Food: northern India food and Punjabí for example are exactly the same, with little variations since 1950, bengali food is another cuisine style but very related with those of northern India.
Clothes: if we foreigners confuse the cloth from both extrem of the subcontinent is not a coincidence, both peoples shared several garments like Kameez and in fact is very difficult for a non trained eye to recognize regional variations (wich are a lot). All in all the punjabi and the cloth from regions of central India are closest between them than with Iran, China or Thailand cloth.
Looks: certainly the appearence are different.

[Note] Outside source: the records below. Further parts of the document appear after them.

(* ===== verification/Tracking.v ===== *)
(** * Tracking: the reference database and the operations on it

    [link-tracking/src/git/{refdb,odb}.rs], [git/tracking.rs],
    [git/tracking/{batch,reference}.rs] and the implementation of the reference
    database by [librad/src/git/tracking/refdb.rs].  The state is the map from
    tracking references to git references together with the object store of
    configurations.  libgit2 calls can fail: which do is decided by a parameter,
    so that every error path of the code is there. *)
From stdpp Require Import base list gmap.
From Stdlib Require Import NArith Lia.
From S2P Require Import Prelude.
From S2P Require Import Policy.

Abbreviation Oid := N (only parsing).
Abbreviation PeerId := N (only parsing).

(** ** Names *)

(** An URN: the identity's hash and an optional path. *)
Record Urn := MkUrn { urn_id : N; urn_path : option (list N) }.

#[export] Instance urn_eq_dec : EqDecision Urn.
Proof. solve_decision. Defined.

#[export] Program Instance urn_countable : Countable Urn :=
  inj_countable' (fun u => (urn_id u, urn_path u)) (fun p => MkUrn p.1 p.2) _.
Next Obligation. by intros []. Qed.

Inductive Remote : Type := RDefault | RPeer (peer : PeerId).

#[export] Instance remote_eq_dec : EqDecision Remote.
Proof. solve_decision. Defined.

(** [From<Remote> for Option<PeerId>] and back. *)
Definition remote_into (r : Remote) : option PeerId :=
  match r with RDefault => None | RPeer peer => Some peer end.
Definition remote_from (p : option PeerId) : Remote :=
  match p with None => RDefault | Some peer => RPeer peer end.

#[export] Program Instance remote_countable : Countable Remote :=
  inj_countable' remote_into remote_from _.
Next Obligation. by intros []. Qed.

Record RefName := MkRefName { remote : Remote; urn : Urn }.

#[export] Instance refname_eq_dec : EqDecision RefName.
Proof. solve_decision. Defined.

#[export] Program Instance refname_countable : Countable RefName :=
  inj_countable' (fun n => (remote n, urn n)) (fun p => MkRefName p.1 p.2) _.
Next Obligation. by intros []. Qed.

(** [RefName::new] drops the path. *)
Definition refname_new (u : Urn) (peer : option PeerId) : RefName :=
  MkRefName (remote_from peer)
    (if urn_path u is Some _ then MkUrn (urn_id u) None else u).

Lemma refname_new_inj u peer u' peer' :
  refname_new u peer = refname_new u' peer' <-> urn_id u = urn_id u' /\ peer = peer'.
Proof.
  destruct u as [i [p|]], u' as [i' [p'|]], peer, peer'; unfold refname_new; simpl;
    split; intros; intuition congruence.
Qed.

(** ** The reference database *)

(** A git reference; the tracking entries are direct ones. *)
Inductive GRef : Type := Direct (target : Oid) | Symbolic.

Definition target (g : GRef) : option Oid :=
  match g with Direct o => Some o | Symbolic => None end.

Record Ref := MkRef { r_name : RefName; r_target : Oid }.

Inductive Update : Type :=
| Write (name : RefName) (target : Oid) (previous : PreviousValue Oid)
| Delete (name : RefName) (previous : PreviousValue Oid).

Inductive Updated : Type :=
| Written (name : RefName) (target : Oid)
| Deleted (name : RefName) (previous : Oid).

Record Applied := MkApplied { updates : list Updated; rejections : list (PreviousError Oid) }.

Definition applied_default : Applied := MkApplied [] [].

(** The transaction: what is queued, in order. *)
Inductive TxnOp : Type :=
| SetTarget (name : RefName) (target : Oid)
| Remove (name : RefName).

Inductive TxnError : Type :=
| Acquire | Lock (name : RefName) | WriteFailed (name : RefName) (target : Oid)
| DeleteFailed (name : RefName) | ReadFailed | SymbolicRef | Commit.

(** Which libgit2 calls fail, given what has been locked and queued so far. *)
Inductive GitCall : Type :=
| CTransaction | CLock (name : RefName) | CSet (name : RefName) | CRemove (name : RefName)
| CRead (name : RefName) | CApply (op : TxnOp).

Record Txn := MkTxn { locked : list RefName; queue : list TxnOp }.

(** libgit2: which calls fail, and the order in which it lists references. *)
Class Git2 := {
  git_fails : Txn -> GitCall -> bool;
  iter_refs : gmap RefName GRef -> list (RefName * GRef);
  iter_refs_perm refs : iter_refs refs ≡ₚ map_to_list refs;
}.

Section Refdb.
Context `{Git2}.
Abbreviation refs_t := (gmap RefName GRef).

(** [Read::find_reference] *)
Definition find_reference (name : RefName) (refs : refs_t) : result TxnError (option Ref) :=
  if git_fails (MkTxn [] []) (CRead name) then Err ReadFailed
  else match refs !! name with
       | None => Ok None
       | Some (Direct oid) => Ok (Some (MkRef name oid))
       | Some Symbolic => Err SymbolicRef
       end.

Definition lock_ref (name : RefName) (t : Txn) : result TxnError Txn :=
  if git_fails t (CLock name) then Err (Lock name)
  else Ok (MkTxn (name :: locked t) (queue t)).

Definition set_target (name : RefName) (oid : Oid) (t : Txn) : result TxnError Txn :=
  if git_fails t (CSet name) then Err (WriteFailed name oid)
  else Ok (MkTxn (locked t) (queue t ++ [SetTarget name oid])).

Definition remove (name : RefName) (t : Txn) : result TxnError Txn :=
  if git_fails t (CRemove name) then Err (DeleteFailed name)
  else Ok (MkTxn (locked t) (queue t ++ [Remove name])).

Definition read_ref (name : RefName) (refs : refs_t) (t : Txn) : result TxnError (option GRef) :=
  if git_fails t (CRead name) then Err ReadFailed else Ok (refs !! name).

Definition reject_or_update (applied : Applied) (r : option (PreviousError Oid)) (u : Updated) :
    Applied :=
  match r with
  | None => MkApplied (updates applied ++ [u]) (rejections applied)
  | Some e => MkApplied (updates applied) (rejections applied ++ [e])
  end.

(** One iteration of the loop of [Write::update]. *)
Definition update_one (refs : refs_t) (u : Update) (st : Txn * Applied) :
    result TxnError (Txn * Applied) :=
  let '(t, applied) := st in
  match u with
  | Write name oid previous =>
      t ← lock_ref name t;
      r ← read_ref name refs t;
      '(rej, t) ← guard previous (r ≫= target) (set_target name oid) t;
      Ok (t, reject_or_update applied rej (Written name oid))
  | Delete name previous =>
      t ← lock_ref name t;
      r ← read_ref name refs t;
      match r with
      | Some g =>
          '(rej, t) ← guard previous (target g) (remove name) t;
          prev ← ok_or (target g) SymbolicRef;
          Ok (t, reject_or_update applied rej (Deleted name prev))
      | None =>
          match previous with
          | PAny | PMustNotExist | PIfExistsMustMatch _ => Ok (t, applied)
          | _ => Ok (t, MkApplied (updates applied) (rejections applied ++ [DidNotExist]))
          end
      end
  end.

#[local] Arguments update_one : simpl never.

Fixpoint update_loop (refs : refs_t) (us : list Update) (st : Txn * Applied) :
    result TxnError (Txn * Applied) :=
  match us with
  | [] => Ok st
  | u :: us => st ← update_one refs u st; update_loop refs us st
  end.

Definition apply_op (refs : refs_t) (op : TxnOp) : refs_t :=
  match op with
  | SetTarget name oid => <[name := Direct oid]> refs
  | Remove name => delete name refs
  end.

(** [Transaction::commit] makes the updates one by one and stops at the first
    failure. *)
Fixpoint commit (t : Txn) (ops : list TxnOp) (refs : refs_t) : bool * refs_t :=
  match ops with
  | [] => (true, refs)
  | op :: ops =>
      if git_fails t (CApply op) then (false, refs)
      else commit t ops (apply_op refs op)
  end.

(** [Write::update] *)
Definition update (us : list Update) (refs : refs_t) : result TxnError Applied * refs_t :=
  if git_fails (MkTxn [] []) CTransaction then (Err Acquire, refs)
  else match update_loop refs us (MkTxn [] [], applied_default) with
       | Err e => (Err e, refs)
       | Ok (t, applied) =>
           match commit t (queue t) refs with
           | (true, refs') => (Ok applied, refs')
           | (false, refs') => (Err Commit, refs')
           end
       end.

(** ** Lemmas *)

(** The specification of one update: its condition on the reference at hand
    decides between the change and a rejection. *)
Definition spec_one (u : Update) (g : option GRef) : option GRef :=
  match u with
  | Write _ oid previous => if admits previous (g ≫= target) then Some (Direct oid) else g
  | Delete _ previous => if admits previous (g ≫= target) then None else g
  end.

Definition name_of (u : Update) : RefName :=
  match u with Write n _ _ | Delete n _ => n end.

Definition op_name (o : TxnOp) : RefName :=
  match o with SetTarget n _ | Remove n => n end.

Others: they share commons cultural expressions like the Basant festival of hindu base.
 
 
Certainly, the word "same" can be excessive, the diversity of subcontinent is huge, but the degree of this difference is special, not as close as regions in one european country like France, not as different in a intercontinental level, bantu-chinese for example. That is why the english called it the subcontinent and that is why since the roman times, the foreigners see a unity in the diversity.
 
 
And oh, i'm not sure if italians and english are so much differents, they are more differents than similars? sure? In fact, we feel so close in Europe that we will bring up, with time, an unified state that today is the first economic power of the world. Was sooo much stupid to fight between us...
 
 
 
 
Bilal_ayi_2000
Quote It just burns me up when foreigners like these open their mouths in matters of which they have little knowledge.
 
 Really it has to be said that European understanding of the culture they study sivery very poor.
 
 
Stop those xenophobic comments Thumbs%20Down
 
 
Quote The peopel of Indus Valley and Bengal same. Really?
 
Read up what i think about this question, and don't forget i talk about a foreign perception, a deepest analysis will show a reality more complex than pure equality or pure difference.
 
Quote Please in fact if you didn't knew the people of the Indus Valley Civilization were the same people that are inhabitting that region now. The people of present day Punjab are the same people as that of ancient Harappa and the people of Sindh are the same people as that of Mohenjodaro. The people of Harappa were slightly different than the people of Mohenjodaro and both of them were in turn different from West Asia. This is the type of varaibilty which occured even among the population of ancient Pakistan and you are equating them to Bengalis hundreds of miles away????
 
Of course the history of this piece of the Earth stopped more than three thousands years ago.
 
Quote Now there was this program on oyutube called "In the footsteps" of Alexander. When  the host came ot Multan for Alexander's battle with the Mils he kept on calling the people of ancient  Multan as Indians, it just really burned me up and angered me. If he couldn't call the people of ancient Multan Mutanis or Mils at l;eat call them Pakistanis but no true o0t most foreigners ignorance he kept on calling them Indians. Really what relevance does a Multani has to a Keralan. 
 
We have had several discussions in this forum about this question, the ancients called indians to the peoples of the Punjab, and not only they, now search me the reference where greeks and romans called punjabies "Pakistanis" Smile
 
Quote It is completely absurd and very offensive as if the present day Pakistanis have no ancient counterpart.
 
The problem is that you are triying to split peoples united in the past.
 
 
Some guy said before that the differences between pakistanis and indians were more important before and surelly we are in process, wich is global, of unification, but i think that in certain manner the question can be the opposite, the nationalist system specially in Pakistan is triying to take distance from the history and culture of the present day territory of the indian republic, triying to make an artifficial Pakistan in the past and that is impossible. Pakistan and India are only different entities since 60 years, and Pakistan with the present territory and present borders have too only 60 years, try to call "Pakistan" to the Indus Valley culture and sucessors is like to call "english" to those who built Stonehenge.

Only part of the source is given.